**TASK:** Lines with the string "full" are to be identified in the listing and copied.
Top of DATA SUPPLIED
(* ===== verification/MqfsSyncFacts.v ===== *)
(** * mqfs: facts on the steps of a transaction

    Each step of a transaction returns, submits on its stream only and leaves
    locks, references and streams alone.  [soft]: a step that does not touch
    the lists of associated buffers either. *)

From S2P Require Import Prelude Mqfs MqfsFacts MqfsSync MqfsTheorems.

Definition on_stream (sid : Z) (e : mq_event) : Prop :=
  match e with
  | MqData x | MqBh _ x => x = sid
  | _ => False
  end.

Definition inode_key (i : minode) : bool * bool * Z * option nat :=
  (inode_locked i, newentry i, i_count i, d_parent i).

Definition inode_lists (i : minode) : list nat * list nat := (private_list i, fsmeta_pending_list i).

Definition meta_mapped (i : minode) : Prop := inodemeta_pending_list i <> [] -> private_data i = true.

Definition stream_part (s : mfs) : Z * list Z * list bool := (nr_mq_streams s, mq_streams s, stream_lock s).

(** Well-formed: a buffer is on one list, once; what is waited for is not
    dirty; an inode with its own buffer pending knows the mapping of it. *)
Record wfm (s : mfs) : Prop := mk_wfm {
  wf_lists : forall i, NoDup (private_list (inodes s i) ++ fsmeta_pending_list (inodes s i));
  wf_clean : forall i b, b ∈ fsmeta_pending_list (inodes s i) -> dirty (bhs s b) = false;
  wf_meta : forall i, meta_mapped (inodes s i);
}.
Lemma vfs0_laws full : @VfsLaws (vfs0 full).
Proof.
  split.
  - intros sid s _. simpl. destruct full; [apply runs_ret; reflexivity|].
    apply runs_bind, runs_modify, runs_ret, soft_quiet, soft_emit. done.
  - intros s _. apply runs_ret. reflexivity.
  - intros s _. apply runs_ret. reflexivity.
  - intros ino wr s. exists false, false. right. done.
Qed.

Definition blank : minode := mk_minode [] [] [] [] false false false false false 1 None (inl EIO_ret).
Definition file1 : minode := mk_minode [0; 1]%nat [] [] [] true false true true false 1 (Some 0%nat) (inr 2%nat).

Definition mfs0 : mfs :=
  mk_mfs (fun _ => mk_mbuf true false true false 1 (Some 1%nat)) (fun i => if decide (i = 1%nat) then file1 else blank)
    0 [[0]; [1]]%nat 10 [true] [] 2 [0; 1] [true; false] 0 [].

Definition env0 : sync_env := mk_sync_env 1 0 false false false false true true.

Lemma mfs0_wf : wfm mfs0.
Proof.
  split; intros i; simpl; destruct (decide (i = 1%nat)); simpl.
  - apply NoDup_cons. split; [|apply NoDup_singleton]. by intros Hin%list_elem_of_singleton.
  - constructor.
  - by intros b Hb%elem_of_nil.
  - by intros b Hb%elem_of_nil.
  - by intros Hne.
  - by intros Hne.
Qed.

Lemma mfs0_streams : streams_ok mfs0.
Proof. split; reflexivity. Qed.

Lemma mfs0_acyclic : acyclic id mfs0.
Proof. intros i p. simpl. destruct (decide (i = 1%nat)) as [->|]; simpl; [intros [= <-]; unfold id; lia|done]. Qed.

Lemma mfs0_startable : startable id env0 mfs0.
Proof. split; [exact mfs0_wf|exact mfs0_streams|vm_compute; congruence|right; left|exact mfs0_acyclic|reflexivity..]. Qed.

Lemma metadata_written_once_witness :
  runs (_ <-- mqfs_submit_mapping_buffers (fun b => Nat.even b) 1 7 ;; mqfs_wait_mapping_buffers (fun b => Nat.even b) 1) mfs0
    (fun r s' => out s' = [MqBh 0 7; MqBh 1 7] /\
       (r = 0 /\ (forall b, b ∈ [0; 1]%nat -> Nat.even b = true) \/ r = EIO_ret)).
Proof.
  eapply runs_conseq.
  - apply (metadata_written_once (fun b => Nat.even b) 1 7 [0; 1]%nat mfs0); [reflexivity..|].
    apply NoDup_cons. split; [|apply NoDup_singleton]. intros Hin%list_elem_of_singleton. discriminate Hin.
  - intros r s' (O & _ & _ & _ & _ & [[E Hb]|[E _]]); (split; [exact O|]); [left|right; exact E].
    split; [exact E|]. intros b Hin. apply Hb; [exact Hin|reflexivity].
Defined.

(** The second stream is the free one. *)
Lemma mfs0_stream i sid : mq_streams mfs0 !! i = Some sid -> stream_lock mfs0 !! i = Some false -> i = 1%nat /\ sid = 1.
Proof. destruct i as [|[|i]]; [done| |done]. intros [= <-] _. by split. Qed.

(** Data, two buffers, the inode (a copy of its buffer, 10), description block,
    commit, flush. *)
Lemma fsync_submits_then_commits_witness :
  runs (@ext4_sync_file (vfs0 false) 1 env0) mfs0 (fun _ s' => stream_lock s' = [true; false] /\
    out s' = [MqData 1; MqBh 0 1; MqBh 1 1; MqBh 10 1; MqJh 1; MqCommit 1 1; MqJhDone 1; MqFlush 1]).
Proof.
  destruct (@fsync_submits_then_commits (vfs0 false) (vfs0_laws false) id env0 mfs0 mfs0_startable) as (i & sid & Hx & Hi & Hgo & _).
  destruct (mfs0_stream i sid Hx Hi) as [-> ->].
  eapply runs_conseq; [apply runs_and; [apply Hgo; vm_compute; reflexivity|]|].
  - instantiate (1 := fun _ s' => out s' = _). vm_compute. reflexivity.
  - intros r s' [(_ & _ & L & _) O]. split; [exact (L eq_refl)|exact O].
Defined.

(** All writes fail, and waiting for the data, the buffers and the inode says
    so. *)
Lemma fsync_drops_write_errors_witness :
  runs (@ext4_sync_file (vfs0 false) 1 env0) mfs0 (fun r s' => r = 0).
Proof.
  destruct (@fsync_drops_write_errors (vfs0 false) (vfs0_laws false) id env0 mfs0 mfs0_startable eq_refl) as (i & sid & Hx & Hi & Hgo).
  destruct (mfs0_stream i sid Hx Hi) as [-> ->]. apply Hgo; vm_compute; reflexivity.
Defined.

Lemma fsync_unlocks_unlocked_inode_witness :
  @ext4_sync_file (vfs0 true) 1 env0 mfs0 = Oops BadUnlock.
Proof.
  destruct (@fsync_unlocks_unlocked_inode (vfs0 true) (vfs0_laws true) id env0 mfs0) as (i & sid & Hx & Hi & Hgo).
  { destruct mfs0_startable. by split. }
  destruct (mfs0_stream i sid Hx Hi) as [-> ->]. apply Hgo. vm_compute. congruence.
Defined.

(** Streams 3 and 4 of the module. *)
Lemma put_stream_releases_another_witness :
  runs (x <-- get_free_stream 1 ;; put_stream x) (mfs0 <| mq_streams := [3; 4] |>) (fun _ s' =>
    stream_lock s' !! 1%nat = Some true /\ stream_lock s' !! 0%nat = Some false).
Proof.
  apply (put_stream_releases_another 1 (mfs0 <| mq_streams := [3; 4] |>) 1 0 4);
    [split; reflexivity|lia|reflexivity|reflexivity|reflexivity|reflexivity|lia|reflexivity].
Defined.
Bottom of DATA SUPPLIED
**TASK OUTPUT:**
Lemma vfs0_laws full : @VfsLaws (vfs0 full).
  - intros sid s _. simpl. destruct full; [apply runs_ret; reflexivity|].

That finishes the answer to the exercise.